Por se tratarem geralmente de obras não finalizadas, lançamentos póstumos costumam soar artificiais e robotizados, manipulados por produtores e engenheiros para esconder as marcas de imperfeição que, muitas vezes, são a razão dessas obras não terem sido lançadas pelo artista em vida. Não é o caso do primeiro volume de "Decretos Reais", que traz uma Mendonça humana como era conhecida pelo público.

Na voz de Mendonça, as versões soam mais despojadas, com uma banda guiada por bongôs e atabaques que ecoam a bachata —estilo latino que há alguns anos empresta elementos à música sertaneja— e arranjos de sax e teclado. Sem grandes requintes estilísticos, ela faz conexões com o brega do Nordeste e a música popular incrustada na trilha sonora do dia-a-dia dos interiores do país.

Originalmente, "Te Amo Demais" traz batidas eletrônicas e uma voz fina e dramática de Leonardo. Com Mendonça, a música soa arrastada e o sentimentalismo ganha vida com os vocais robustos da goiana. Ela canta "Te Amo, Que Mais Posso Dizer", versão em português de "More Than I Can Say" conhecida na voz de Ovelha, com versos que poderiam ser declamados por fãs à cantora, como "volte logo, não suporto esta distância de você".

Ela também canta "Não Era Pra Ser Assim", outra música do começo dos anos 2000, esta de Zezé di Camargo e Luciano, e um pout-pourri que une dois clássicos românticos —"Sendo Assim", de Genival Santos, e "Muito Estranho", de Dalto. O medley é pontuado por um sax rasgado e colorido por guitarras que vão dos solos cheios de eco às levadas de lambada.

Na live que originou o EP, Mendonça não se limita ao sertanejo, e canta de Xamã a Rick & Renner, de Milionário & José Rico a Tierry, passando por Calypso, Roberto Carlos e Jorge e Mateus.
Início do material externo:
(* ===== verification/Chain.v ===== *)
(** * Runs of blocks

    What [produce_blocks] and [solidify] do to a well-formed node: the head and
    its time, the blocks in between, the solid time afterwards, and what becomes
    of every record: mined or expired ones stay as they are, and one whose
    expiration is after the last new block is on chain once its delay is over. *)
From Stdlib Require Import ZArith Lia.
From stdpp Require Import base option strings gmap list.
From S2P Require Import Prelude Text Json Hash Datetime States Wire Node.

Local Open Scope Z_scope.

(** ** One block *)

(** [mined], as an equation. *)
Definition block_for (head t delay : Z) (rec : TxRecord) : option Z :=
  match tr_included_block rec with
  | Some b => Some b
  | None => if stx_expiration (tr_tx rec) <=? t then None
            else if delay <=? head - tr_accepted_at_block rec then Some head else None
  end.

Definition passed (head t delay : Z) (rec rec' : TxRecord) : Prop :=
  tr_tx rec' = tr_tx rec /\ tr_accepted_at_block rec' = tr_accepted_at_block rec /\
  tr_included_block rec' = block_for head t delay rec /\
  (is_Some (tr_included_block rec) \/ stx_expiration (tr_tx rec) <= t -> rec' = rec).

Lemma include_all_passed (head t delay : Z) (txs : list (pystr * TxRecord)) (faults : gmap pystr (list Fault)) :
  Forall2 (fun a b => fst b = fst a /\ passed head t delay (snd a) (snd b))
          txs (fst (include_all head t delay txs faults)).
Proof.
  revert faults. induction txs as [|[txid rec] txs IH]; intros faults; simpl; [constructor |].
  assert (passed head t delay rec (fst (include_one head t delay rec faults))) as Hone.
  { unfold include_one, passed, block_for. destruct (tr_included_block rec) as [b |] eqn:Eb; [cbn; by rewrite ?Eb |].
    destruct (Z.leb_spec (stx_expiration (tr_tx rec)) t); [cbn; by rewrite ?Eb |].
    destruct (delay <=? _); [| cbn; by rewrite ?Eb]. destruct (pop_revert faults). cbn.
    split_and!; try done. intros [[? ?] | ?]; [done | lia]. }
  destruct (include_one head t delay rec faults) as [rec' faults']. specialize (IH faults').
  destruct (include_all head t delay txs faults'). by constructor.
Qed.

Lemma include_all_faults (head t delay : Z) (txs : list (pystr * TxRecord)) (faults : gmap pystr (list Fault))
    (c : pystr) :
  c <> str "receipt" -> snd (include_all head t delay txs faults) !! c = faults !! c.
Proof.
  intros Hc. revert faults. induction txs as [|[txid rec] txs IH]; intros faults; simpl; [done |].
  assert (snd (include_one head t delay rec faults) !! c = faults !! c) as Hone.
  { unfold include_one. destruct (tr_included_block rec); [done |]. destruct (_ <=? t); [done |].
    destruct (delay <=? _); [| done]. unfold pop_revert.
    destruct (default [] _) as [|[] ?]; cbn; by rewrite lookup_insert_ne. }
  destruct (include_one head t delay rec faults) as [rec' faults']. specialize (IH faults').
  cbn in Hone. rewrite Hone in IH. by destruct (include_all head t delay txs faults').
Qed.

(** ** Many blocks *)

(** No later than this, [n] blocks on. *)
Definition by_then (n : nat) (now : Z) (nd : MockTronNode) : Z :=
  Z.max now (head_time nd) + 1000 * Z.of_nat n.

(** What [n] blocks make of one record. *)
Definition waited (n : nat) (now : Z) (nd : MockTronNode) (rec rec' : TxRecord) : Prop :=
  tr_tx rec' = tr_tx rec /\
  (is_Some (tr_included_block rec) \/ stx_expiration (tr_tx rec) <= now -> rec' = rec) /\
  (tr_included_block rec = None -> by_then n now nd < stx_expiration (tr_tx rec) ->
   match tr_included_block rec' with
   | Some b => b <= Z.max (nd_head nd + 1) (tr_accepted_at_block rec + nd_inclusion_delay nd)
   | None => n = 0%nat \/ nd_head nd + Z.of_nat n < tr_accepted_at_block rec + nd_inclusion_delay nd
   end).

Record grew (n : nat) (now : Z) (nd nd' : MockTronNode) : Prop := {
  gw_wf : node_wf nd';
  gw_head : nd_head nd' = nd_head nd + Z.of_nat n;
  gw_lag : nd_solidity_lag nd' = nd_solidity_lag nd;
  gw_delay : nd_inclusion_delay nd' = nd_inclusion_delay nd;
  gw_faults : forall c, c <> str "receipt" -> nd_faults nd' !! c = nd_faults nd !! c;
  gw_time : head_time nd' <= by_then n now nd;
  gw_kept : forall k t, block_time_at k (nd_block_time nd) = Some t -> block_time_at k (nd_block_time nd') = Some t;
  gw_blocks : forall k, nd_head nd < k <= nd_head nd' ->
    exists t, block_time_at k (nd_block_time nd') = Some t /\ now <= t;
  gw_recs : forall txid rec, find_rec txid nd = Some rec ->
    exists rec', find_rec txid nd' = Some rec' /\ waited n now nd rec rec';
  gw_none : forall txid, find_rec txid nd = None -> find_rec txid nd' = None
}.

Lemma grew_0 (now : Z) (nd : MockTronNode) : node_wf nd -> grew 0 now nd nd.
Proof.
  intros Hwf. split; try done; [lia | unfold by_then; lia | intros k Hk; lia |].
  intros txid rec Hr. exists rec. split; [done |]. split_and!; try done. intros -> _. by left.
Qed.

Lemma grew_1 (now : Z) (nd : MockTronNode) :
  node_wf nd -> exists nd' t, produce_block now nd = Ok nd' /\ grew 1 now nd nd' /\
  (now <= t <= by_then 1 now nd) /\
  forall txid rec rec', find_rec txid nd = Some rec -> find_rec txid nd' = Some rec' ->
    passed (nd_head nd + 1) t (nd_inclusion_delay nd) rec rec'.
Proof.
  intros Hwf. destruct (produce_block_spec now nd Hwf) as (nd' & t & E & Hb). exists nd'.
  pose proof (new_block_wf _ _ _ _ Hb Hwf) as Hwf'. destruct Hb as (H1 & H2 & H3 & H4 & H5 & _). exists t.
  split; [exact E |]. unfold produce_block in E. rewrite (head_time_at _ Hwf) in E.
  set (t' := if now <=? head_time nd then _ else _) in E.
  assert (t' <= by_then 1 now nd) as Ht by (unfold t', by_then; destruct (Z.leb_spec now (head_time nd)); lia).
  pose proof (include_all_passed (nd_head nd + 1) t' (nd_inclusion_delay nd) (nd_txs nd) (nd_faults nd)) as Hp.
  pose proof (include_all_faults (nd_head nd + 1) t' (nd_inclusion_delay nd) (nd_txs nd) (nd_faults nd)) as Hf.
  destruct (include_all _ _ _ _ _) as [txs faults]. cbn [fst snd] in *. injection E as <-.
  cbn [with_chain nd_block_time] in H2. clearbody t'. injection H2 as ->.
  assert (forall txid rec rec', find_rec txid nd = Some rec -> assoc txid txs = Some rec' ->
    passed (nd_head nd + 1) t (nd_inclusion_delay nd) rec rec') as Hrec.
  { intros txid rec rec' Hr Hr'. pose proof (assoc_Forall2 _ _ _ txid Hp) as Ha. unfold find_rec in Hr.
    by rewrite Hr, Hr' in Ha. }
  split; [| split; [lia | exact Hrec]]. split; try done; cbn [with_chain nd_head nd_block_time block_time_at head_time].
  - intros k tk Hk. destruct (Z.eqb_spec (nd_head nd + 1) k) as [<- |]; [| done].
    apply head_time_max in Hk as [? _]; [lia | done].
  - intros k Hk. exists t. rewrite (proj2 (Z.eqb_eq _ _)) by lia. by split.
  - intros txid rec Hr. pose proof (assoc_Forall2 _ _ _ txid Hp) as Ha. unfold find_rec in Hr. rewrite Hr in Ha.
    unfold find_rec. cbn [with_chain nd_txs]. destruct (assoc txid txs) as [rec' |] eqn:Er; [| done].
    exists rec'. split; [done |]. destruct Ha as (P1 & P2 & P3 & P4). split_and!; [done | |].
    + intros [? | ?]; apply P4; [by left | right; lia].
    + intros Hi Hlt. rewrite P3. unfold block_for. rewrite Hi, (proj2 (Z.leb_gt _ _)) by lia.
      destruct (Z.leb_spec (nd_inclusion_delay nd) (nd_head nd + 1 - tr_accepted_at_block rec)); [lia | right; lia].
  - intros txid Hr. pose proof (assoc_Forall2 _ _ _ txid Hp) as Ha. unfold find_rec in *. rewrite Hr in Ha.
    cbn [with_chain nd_txs]. by destruct (assoc txid txs).
Qed.

Lemma by_then_step (n : nat) (now : Z) (nd nd1 : MockTronNode) :
  grew 1 now nd nd1 -> by_then n now nd1 <= by_then (S n) now nd.
Proof. intros H. pose proof (gw_time _ _ _ _ H). unfold by_then in *. lia. Qed.

Lemma waited_step (n : nat) (now t : Z) (nd nd1 : MockTronNode) (rec rec1 rec2 : TxRecord) :
  grew 1 now nd nd1 -> now <= t <= by_then 1 now nd ->
  passed (nd_head nd + 1) t (nd_inclusion_delay nd) rec rec1 -> waited n now nd1 rec1 rec2 ->
  waited (S n) now nd rec rec2.
Proof.
  intros Hg Ht (P1 & P2 & P3 & P4) (W1 & W2 & W3). pose proof (by_then_step n _ _ _ Hg) as Hb.
  pose proof (gw_head _ _ _ _ Hg) as Hh. pose proof (gw_delay _ _ _ _ Hg) as Hd.
  split_and!; [congruence | |].
  - intros H. assert (rec1 = rec) as -> by (apply P4; destruct H; [by left | right; lia]). by apply W2.
  - intros Hi Hlt. assert (by_then 1 now nd <= by_then (S n) now nd) by (unfold by_then; lia).
    unfold block_for in P3. rewrite Hi, (proj2 (Z.leb_gt _ _)) in P3 by lia.
    destruct (Z.leb_spec (nd_inclusion_delay nd) (nd_head nd + 1 - tr_accepted_at_block rec)).
    + rewrite W2 by (left; by eexists). rewrite P3. lia.
    + rewrite P1, P2, Hh, Hd in W3. specialize (W3 P3 ltac:(lia)).
      destruct (tr_included_block rec2); [lia |]. right. destruct W3 as [-> | W3]; lia.
Qed.

Lemma produce_blocks_grew (n : nat) (now : Z) (nd : MockTronNode) :
  node_wf nd -> exists nd', produce_blocks n now nd = Ok nd' /\ grew n now nd nd'.
Proof.
  revert nd. induction n as [|n IH]; intros nd Hwf; [exists nd; split; [done | by apply grew_0] |].
  destruct (grew_1 now nd Hwf) as (nd1 & t & E1 & G1 & Ht & Hp).
  destruct (IH nd1 (gw_wf _ _ _ _ G1)) as (nd2 & E2 & G2). exists nd2. cbn [produce_blocks]. rewrite E1.
  split; [done |]. pose proof (by_then_step n _ _ _ G1) as Hb. destruct G1, G2.
  split; try congruence; try lia; auto.
  - intros c Hc. rewrite gw_faults1 by done. auto.
  - intros k Hk. destruct (Z_le_gt_dec k (nd_head nd1)) as [Hle |]; [| apply gw_blocks1; lia].
    destruct (gw_blocks0 k) as (tk & Htk & Hle'); [lia |]. exists tk. auto.
  - intros txid rec Hr. destruct (gw_recs0 _ _ Hr) as (rec1 & Hr1 & _).
    destruct (gw_recs1 _ _ Hr1) as (rec2 & Hr2 & W2). exists rec2. split; [done |].
    eapply (waited_step n now t nd nd1 rec rec1); [by split | done | by eapply Hp | done].
Qed.

(** ** The solid time *)

Lemma zmax_spec (l : list Z) :
  match zmax l with
  | Some m => m ∈ l /\ forall x, x ∈ l -> x <= m
  | None => l = []
  end.
Proof.
  induction l as [|y l IH]; cbn [zmax]; [done |]. destruct (zmax l) as [m |].
  - destruct IH as [Hm Hle]. split; [destruct (Z.max_spec y m) as [[_ ->] | [_ ->]]; [by right | left] |].
    intros x [-> | Hx]%elem_of_cons; [lia |]. specialize (Hle x Hx). lia.
  - subst l. split; [left |]. intros x ->%list_elem_of_singleton. lia.
Qed.

(** With all of the lag produced, the solid block is one of the new ones. *)
Lemma grew_solid (n : nat) (now : Z) (nd nd' : MockTronNode) :
  grew n now nd nd' -> 0 <= nd_solidity_lag nd < Z.of_nat n ->
  exists t, solid_now nd' = Ok t /\ now <= t <= by_then n now nd.
Proof.
  intros G Hn. pose proof (gw_head _ _ _ _ G) as Hh. pose proof (gw_lag _ _ _ _ G) as Hl.
  destruct (gw_blocks _ _ _ _ G (solid_block nd')) as (t & Ht & Hle); [unfold solid_block; lia |].
  assert (solid_height nd' = Some (solid_block nd')) as Hs.
  { unfold solid_height. pose proof (zmax_spec (filter (fun h => h <= solid_block nd') (heights nd'))) as Hz.
    assert (solid_block nd' ∈ filter (fun h => h <= solid_block nd') (heights nd')) as Hin.
    { apply list_elem_of_filter. split; [lia |]. unfold heights. apply block_time_at_elem in Ht.
      apply list_elem_of_fmap. by exists (solid_block nd', t). }
    destruct (zmax _) as [m |]; [| rewrite Hz in Hin; by apply elem_of_nil in Hin].
    destruct Hz as [Hm Hmax]. apply list_elem_of_filter in Hm as [Hm _]. specialize (Hmax _ Hin). f_equal. lia. }
  exists t. unfold solid_now. rewrite Hs, Ht. split; [done |]. split; [done |].
  apply head_time_max in Ht as [_ ?]; [| apply G]. pose proof (gw_time _ _ _ _ G). lia.
Qed.

Lemma wf_ref_block (nd : MockTronNode) : node_wf nd -> exists ref, ref_block nd = Ok ref.
Proof.
  intros Hwf. pose proof (nw_chain _ Hwf) as Hc. unfold ref_block, heights.
  destruct (nd_block_time nd) as [|[h t] bt]; [done |]. by eexists.
Qed.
A cantora navegava por um espectro amplo e original de influências, e ainda que a obra póstuma destaque o lado romântico mais tradicional da Rainha da Sofrência, ela está presente em toda sua potência.

Lançado na véspera da data em que a cantora celebraria 27 anos de idade, e sem ineditismo, "Decretos Reais, Vol.1" abre a porteira para que a obra de Mendonça continue emergindo mesmo na ausência de sua protagonista. Não é um álbum que expande o entendimento em torno da cantora, mas a reafirma como uma das artistas que melhor soube decifrar o que significa sofrer por amor.